BEGIN Dataset excerpts

(** Background refreshes leave the marker alone. *)
Lemma replied_background op r s :
  is_command op = false → busyAction (new (replied op r s)) = busyAction s.
Proof.
  destruct op as [[x|]| |i [x|]|u p g rest|i|]; simpl; try done; intros _.
  - unfold refreshed. by repeat case_match.
  - unfold refreshedStats. by repeat case_match.
  - unfold refreshedAudit. by repeat case_match.
  - unfold notified. by repeat (case_match; simpl).
Qed.

Section Invariants.
Context (adminEmail : jstr) (initialOverview : AdminOverview) (now : Z).
Let panel := component adminEmail initialOverview now.

(** C22: the panel is marked busy only while one of its commands is in flight,
    so a marker never outlives the commands: once every request has been
    answered, no control is disabled for being busy. *)
Theorem admin_busy_inflight s :
  reached panel s → busyAction (st s) ≠ None →
  ∃ op, op ∈ pending s ∧ is_command op = true.
Proof.
  revert s. apply (component_invariant panel
    (λ s, busyAction (st s) ≠ None → ∃ op, op ∈ pending s ∧ is_command op = true)).
  - done.
  - intros s e _ Hs _. cbn [commit st pending on panel component]. unfold handle.
    rewrite effects_busy. intros Hb. destruct (handler_tracks e (st s)) as [E|[E|(op & Hin & Hk)]].
    + rewrite E in Hb. destruct (Hs Hb) as (op & Hin & Hk). exists op. split; [by apply elem_of_app; left|done].
    + by rewrite E in Hb.
    + exists op. split; [by apply elem_of_app; right; apply effects_keeps|done].
  - intros s i op r _ Hs Hi. cbn [commit st pending resume panel component]. unfold resumes.
    rewrite effects_busy. intros Hb. destruct (is_command op) eqn:Hk.
    + destruct (replied_command op r (st s) Hk) as [E|(op' & Hin & Hk')]; [by rewrite E in Hb|].
      exists op'. split; [by apply elem_of_app; right; apply effects_keeps|done].
    + rewrite replied_background in Hb by done. destruct (Hs Hb) as (op' & Hin & Hk').
      exists op'. split; [|done]. apply elem_of_app. left.
      assert (op' ∈ filter (λ op : Op panel, is_command op = true) (delete i (pending s))) as Hf.
      { rewrite (filter_delete_miss panel is_command _ _ _ Hi Hk). by apply list_elem_of_filter. }
      by apply list_elem_of_filter in Hf as [_ ?].
Qed.

(** *** Updates carry an immutable digest *)

Definition update_url (i : Z) : jstr := server_url i §"/agent/update".

(** The last four units of two equal texts that end in known tails. *)
Lemma tails_agree (x y a b : jstr) :
  x ++ a = y ++ b → (4 ≤ length a)%nat → (4 ≤ length b)%nat →
  drop (length a - 4) a = drop (length b - 4) b.
Proof.
  intros E Ha Hb.
  assert (∀ u v : jstr, (4 ≤ length v)%nat → drop (length (u ++ v) - 4) (u ++ v) = drop (length v - 4) v)
    as Hd.
  { intros u v Hv. rewrite length_app, drop_app_ge by lia. f_equal. lia. }
  by rewrite <-(Hd x a), <-(Hd y b), E.
Qed.

Lemma server_url_update i j tail :
  (4 ≤ length tail)%nat → drop (length tail - 4) tail ≠ §"date" → server_url i tail ≠ update_url j.
Proof.
  unfold update_url, server_url. rewrite !app_assoc. intros Hl Hne E.
  apply tails_agree in E; [|done|by vm_compute; lia]. by rewrite E in Hne.
Qed.

Lemma notification_url_update i j tail :
  (4 ≤ length tail)%nat → drop (length tail - 4) tail ≠ §"date" → notification_url i tail ≠ update_url j.
Proof.
  unfold update_url, server_url, notification_url. rewrite !app_assoc. intros Hl Hne E.
  apply tails_agree in E; [|done|by vm_compute; lia]. by rewrite E in Hne.
Qed.

(** What the panel may send to the update route. *)
Definition digest_checked (r : Request) : Prop :=
  ∀ i, url r = update_url i →
  ∃ d, immutableDigestPattern d = true ∧ method r = §"POST" ∧ body r = Some (stringify (update_body d)).

Lemma read_digest_checked u : (∀ i, u ≠ update_url i) → digest_checked (read_request u).
Proof. intros Hu i E. by destruct (Hu i). Qed.

Lemma background_digest_checked op :
  match op with Post _ _ _ _ => False | _ => True end → digest_checked (operation_request op).
Proof.
  assert (∀ k u i, u !! k ≠ §"/api/admin/servers/" !! k → (k < 19)%nat → u ≠ update_url i) as Hk.
  { intros k u i Hne Hlt ->. apply Hne. unfold update_url, server_url.
    by rewrite lookup_app_l by (vm_compute; lia). }
  destruct op; [..|done| |]; intros _; apply read_digest_checked; intros j.
  - by apply (Hk 11%nat); [vm_compute|lia].
  - by apply (Hk 12%nat); [vm_compute|lia].
  - apply (Hk 11%nat); [|lia]. rewrite lookup_app_l by (vm_compute; lia). by vm_compute.
  - by apply server_url_update; [vm_compute; lia|vm_compute].
  - by apply (Hk 11%nat); [vm_compute|lia].
Qed.

Lemma post_digest_checked l u p g c s :
  (∀ i, u ≠ update_url i) →
  Forall (λ op, digest_checked (operation_request op)) (started (postAction l u p g c s)).
Proof. intros Hu. constructor; [|constructor]. intros i E. by destruct (Hu i). Qed.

END Dataset excerpts

What you need to do
From the records above, copy only the lines starting with the line that holds "reached panel s" and going on through the line that holds "op. split; [by apply elem_of_app; right;", exactly as written.

Output
  reached panel s → busyAction (st s) ≠ None →
  ∃ op, op ∈ pending s ∧ is_command op = true.
Proof.
  revert s. apply (component_invariant panel
    (λ s, busyAction (st s) ≠ None → ∃ op, op ∈ pending s ∧ is_command op = true)).
  - done.
  - intros s e _ Hs _. cbn [commit st pending on panel component]. unfold handle.
    rewrite effects_busy. intros Hb. destruct (handler_tracks e (st s)) as [E|[E|(op & Hin & Hk)]].
    + rewrite E in Hb. destruct (Hs Hb) as (op & Hin & Hk). exists op. split; [by apply elem_of_app; left|done].
    + by rewrite E in Hb.
    + exists op. split; [by apply elem_of_app; right; apply effects_keeps|done].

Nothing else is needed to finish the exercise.